→ Exercise brief: An exact copy of all the data is the required output.

Supplied records: Begin

Lemma follows_filter R d (P : string * V -> Prop) `{forall kv, Decision (P kv)} : dwf d -> follows R d (filter P d).
Proof.
  intros Hd. assert (dwf (filter P d)) as Hwf.
  { unfold dwf, dkeys in *. eapply NoDup_submseteq_fmap; [|exact Hd]. apply sublist_submseteq, sublist_filter. }
  split; [done|]. intros k w [_ Hin]%dget_Some_elem%list_elem_of_filter. exists w. split; [by apply dget_elem_wf|by left].
Qed.
End pointwise.

Lemma same_receipt x y : receipt_identity y = receipt_identity x ->
  cer_owner_id y = cer_owner_id x /\ ce_id (cer_execution y) = ce_id (cer_execution x) /\
  ce_workspace_id (cer_execution y) = ce_workspace_id (cer_execution x) /\
  ce_console_id (cer_execution y) = ce_console_id (cer_execution x) /\
  ce_transaction_id (cer_execution y) = ce_transaction_id (cer_execution x).
Proof. unfold receipt_identity. cbv zeta. intros [=]. done. Qed.

Lemma same_transaction t u : transaction_identity u = transaction_identity t ->
  ctr_owner_id u = ctr_owner_id t /\ ct_id (ctr_transaction u) = ct_id (ctr_transaction t) /\
  ct_workspace_id (ctr_transaction u) = ct_workspace_id (ctr_transaction t).
Proof. unfold transaction_identity. cbv zeta. intros [=]. done. Qed.

Lemma receipt_slot x y : receipt_step x y -> execution_slot y = execution_slot x.
Proof. intros [(Ho & _ & Hw & Hc & _)%same_receipt _ _ _ _ _ _ _]. unfold execution_slot. by rewrite Ho, Hw, Hc. Qed.

Lemma receipt_link transactions k x y : receipt_step x y -> linked transactions k x -> linked transactions k y.
Proof. intros [(Ho & _ & Hw & _ & Htx)%same_receipt _ _ _ _ _ _ _] Hl id. rewrite Htx, Ho, Hw. apply Hl. Qed.

Lemma settled_status st : st ∈ [CRunning; CSucceeded; CFailed; CCancelled] -> st ∉ [CPartialCommitted; CUncertain].
Proof. rewrite !list_elem_of_In. simpl. intuition congruence. Qed.

Lemma executions_follow d e : executions_ok d -> follows receipt_step d e -> executions_ok e.
Proof.
  intros [Hwf Hk Ha Hc Hn Hs] [He Hf]. split; [done|..].
  - intros k y Hy. destruct (Hf _ _ Hy) as (x & Hx & [->|[Hid _ _ _ _ _ _ _]]); [eauto|].
    apply same_receipt in Hid as (_ & -> & _). eauto.
  - intros k l y y' Hy Hy' Hay Hay' Hslot.
    destruct (Hf _ _ Hy) as (x & Hx & Hxy), (Hf _ _ Hy') as (x' & Hx' & Hxy').
    eapply (Ha k l x x'); [done|done|..].
    + destruct Hxy as [->|Hxy]; [done|by eapply rp_active].
    + destruct Hxy' as [->|Hxy']; [done|by eapply rp_active].
    + destruct Hxy as [->|Hxy%receipt_slot], Hxy' as [->|Hxy'%receipt_slot]; congruence.
  - intros k y Hy. destruct (Hf _ _ Hy) as (x & Hx & [->|Hxy]); [eauto|]. apply Hxy.
  - intros k y Hy. destruct (Hf _ _ Hy) as (x & Hx & [->|Hxy]); [eauto|]. apply Hxy.
  - intros k y Hy. destruct (Hf _ _ Hy) as (x & Hx & [->|Hxy]); [eauto|]. destruct Hxy as [_ _ Hst _ _ _ _ _]. by apply settled_status.
Qed.

Lemma executions_reserved d k x :
  executions_ok d -> dget k d = None -> ce_id (cer_execution x) = k -> status_of x = CReserved ->
  (forall l y, dget l d = Some y -> execution_active y = true -> execution_slot y <> execution_slot x) ->
  executions_ok (dset k x d).
Proof.
  intros [Hwf Hk Ha Hc Hn Hs] Hnew Hid Hst Hslot. split; [by apply dset_wf|..].
  - intros k' y. rewrite dget_dset. case_decide as Hk'; [|apply Hk]. intros [= <-]. congruence.
  - intros k' l' y z. rewrite !dget_dset. case_decide as Hk1; case_decide as Hk2; [congruence|..|apply Ha].
    + intros [= <-] Hz _ Haz Heq. destruct (Hslot _ _ Hz Haz). done.
    + intros Hy [= <-] Hay _ Heq. destruct (Hslot _ _ Hy Hay). done.
  - intros k' y. rewrite dget_dset. case_decide; [|apply Hc]. intros [= <-]. congruence.
  - intros k' y. rewrite dget_dset. case_decide; [|apply Hn]. intros [= <-]. congruence.
  - intros k' y. rewrite dget_dset. case_decide; [|apply Hs]. intros [= <-]. rewrite Hst. by apply (bool_decide_unpack _).
Qed.

Lemma transaction_step_slot t u : transaction_step t u -> transaction_slot u = transaction_slot t.
Proof. intros [(Ho & _ & Hw)%same_transaction _ _ _ _]. unfold transaction_slot. by rewrite Ho, Hw. Qed.

Lemma transactions_follow d e : transactions_ok d -> follows transaction_step d e -> transactions_ok e.
Proof.
  intros [Hwf Hk Ha] [He Hf]. split; [done|..].
  - intros k y Hy. destruct (Hf _ _ Hy) as (x & Hx & [->|[Hid _ _ _ _]]); [eauto|].
    apply same_transaction in Hid as (_ & -> & _). eauto.
  - intros k l y y' Hy Hy' Hay Hay' Hslot.
    destruct (Hf _ _ Hy) as (x & Hx & Hxy), (Hf _ _ Hy') as (x' & Hx' & Hxy').
    eapply (Ha k l x x'); [done|done|..].
    + destruct Hxy as [->|Hxy]; [done|by eapply ts_live].
    + destruct Hxy' as [->|Hxy']; [done|by eapply ts_live].
    + destruct Hxy as [->|Hxy%transaction_step_slot], Hxy' as [->|Hxy'%transaction_step_slot]; congruence.
Qed.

Supplied records: End

→ Solution for this problem:
Lemma follows_filter R d (P : string * V -> Prop) `{forall kv, Decision (P kv)} : dwf d -> follows R d (filter P d).
Proof.
  intros Hd. assert (dwf (filter P d)) as Hwf.
  { unfold dwf, dkeys in *. eapply NoDup_submseteq_fmap; [|exact Hd]. apply sublist_submseteq, sublist_filter. }
  split; [done|]. intros k w [_ Hin]%dget_Some_elem%list_elem_of_filter. exists w. split; [by apply dget_elem_wf|by left].
Qed.
End pointwise.

Lemma same_receipt x y : receipt_identity y = receipt_identity x ->
  cer_owner_id y = cer_owner_id x /\ ce_id (cer_execution y) = ce_id (cer_execution x) /\
  ce_workspace_id (cer_execution y) = ce_workspace_id (cer_execution x) /\
  ce_console_id (cer_execution y) = ce_console_id (cer_execution x) /\
  ce_transaction_id (cer_execution y) = ce_transaction_id (cer_execution x).
Proof. unfold receipt_identity. cbv zeta. intros [=]. done. Qed.

Lemma same_transaction t u : transaction_identity u = transaction_identity t ->
  ctr_owner_id u = ctr_owner_id t /\ ct_id (ctr_transaction u) = ct_id (ctr_transaction t) /\
  ct_workspace_id (ctr_transaction u) = ct_workspace_id (ctr_transaction t).
Proof. unfold transaction_identity. cbv zeta. intros [=]. done. Qed.

Lemma receipt_slot x y : receipt_step x y -> execution_slot y = execution_slot x.
Proof. intros [(Ho & _ & Hw & Hc & _)%same_receipt _ _ _ _ _ _ _]. unfold execution_slot. by rewrite Ho, Hw, Hc. Qed.

Lemma receipt_link transactions k x y : receipt_step x y -> linked transactions k x -> linked transactions k y.
Proof. intros [(Ho & _ & Hw & _ & Htx)%same_receipt _ _ _ _ _ _ _] Hl id. rewrite Htx, Ho, Hw. apply Hl. Qed.

Lemma settled_status st : st ∈ [CRunning; CSucceeded; CFailed; CCancelled] -> st ∉ [CPartialCommitted; CUncertain].
Proof. rewrite !list_elem_of_In. simpl. intuition congruence. Qed.

Lemma executions_follow d e : executions_ok d -> follows receipt_step d e -> executions_ok e.
Proof.
  intros [Hwf Hk Ha Hc Hn Hs] [He Hf]. split; [done|..].
  - intros k y Hy. destruct (Hf _ _ Hy) as (x & Hx & [->|[Hid _ _ _ _ _ _ _]]); [eauto|].
    apply same_receipt in Hid as (_ & -> & _). eauto.
  - intros k l y y' Hy Hy' Hay Hay' Hslot.
    destruct (Hf _ _ Hy) as (x & Hx & Hxy), (Hf _ _ Hy') as (x' & Hx' & Hxy').
    eapply (Ha k l x x'); [done|done|..].
    + destruct Hxy as [->|Hxy]; [done|by eapply rp_active].
    + destruct Hxy' as [->|Hxy']; [done|by eapply rp_active].
    + destruct Hxy as [->|Hxy%receipt_slot], Hxy' as [->|Hxy'%receipt_slot]; congruence.
  - intros k y Hy. destruct (Hf _ _ Hy) as (x & Hx & [->|Hxy]); [eauto|]. apply Hxy.
  - intros k y Hy. destruct (Hf _ _ Hy) as (x & Hx & [->|Hxy]); [eauto|]. apply Hxy.
  - intros k y Hy. destruct (Hf _ _ Hy) as (x & Hx & [->|Hxy]); [eauto|]. destruct Hxy as [_ _ Hst _ _ _ _ _]. by apply settled_status.
Qed.

Lemma executions_reserved d k x :
  executions_ok d -> dget k d = None -> ce_id (cer_execution x) = k -> status_of x = CReserved ->
  (forall l y, dget l d = Some y -> execution_active y = true -> execution_slot y <> execution_slot x) ->
  executions_ok (dset k x d).
Proof.
  intros [Hwf Hk Ha Hc Hn Hs] Hnew Hid Hst Hslot. split; [by apply dset_wf|..].
  - intros k' y. rewrite dget_dset. case_decide as Hk'; [|apply Hk]. intros [= <-]. congruence.
  - intros k' l' y z. rewrite !dget_dset. case_decide as Hk1; case_decide as Hk2; [congruence|..|apply Ha].
    + intros [= <-] Hz _ Haz Heq. destruct (Hslot _ _ Hz Haz). done.
    + intros Hy [= <-] Hay _ Heq. destruct (Hslot _ _ Hy Hay). done.
  - intros k' y. rewrite dget_dset. case_decide; [|apply Hc]. intros [= <-]. congruence.
  - intros k' y. rewrite dget_dset. case_decide; [|apply Hn]. intros [= <-]. congruence.
  - intros k' y. rewrite dget_dset. case_decide; [|apply Hs]. intros [= <-]. rewrite Hst. by apply (bool_decide_unpack _).
Qed.

Lemma transaction_step_slot t u : transaction_step t u -> transaction_slot u = transaction_slot t.
Proof. intros [(Ho & _ & Hw)%same_transaction _ _ _ _]. unfold transaction_slot. by rewrite Ho, Hw. Qed.

Lemma transactions_follow d e : transactions_ok d -> follows transaction_step d e -> transactions_ok e.
Proof.
  intros [Hwf Hk Ha] [He Hf]. split; [done|..].
  - intros k y Hy. destruct (Hf _ _ Hy) as (x & Hx & [->|[Hid _ _ _ _]]); [eauto|].
    apply same_transaction in Hid as (_ & -> & _). eauto.
  - intros k l y y' Hy Hy' Hay Hay' Hslot.
    destruct (Hf _ _ Hy) as (x & Hx & Hxy), (Hf _ _ Hy') as (x' & Hx' & Hxy').
    eapply (Ha k l x x'); [done|done|..].
    + destruct Hxy as [->|Hxy]; [done|by eapply ts_live].
    + destruct Hxy' as [->|Hxy']; [done|by eapply ts_live].
    + destruct Hxy as [->|Hxy%transaction_step_slot], Hxy' as [->|Hxy'%transaction_step_slot]; congruence.
Qed.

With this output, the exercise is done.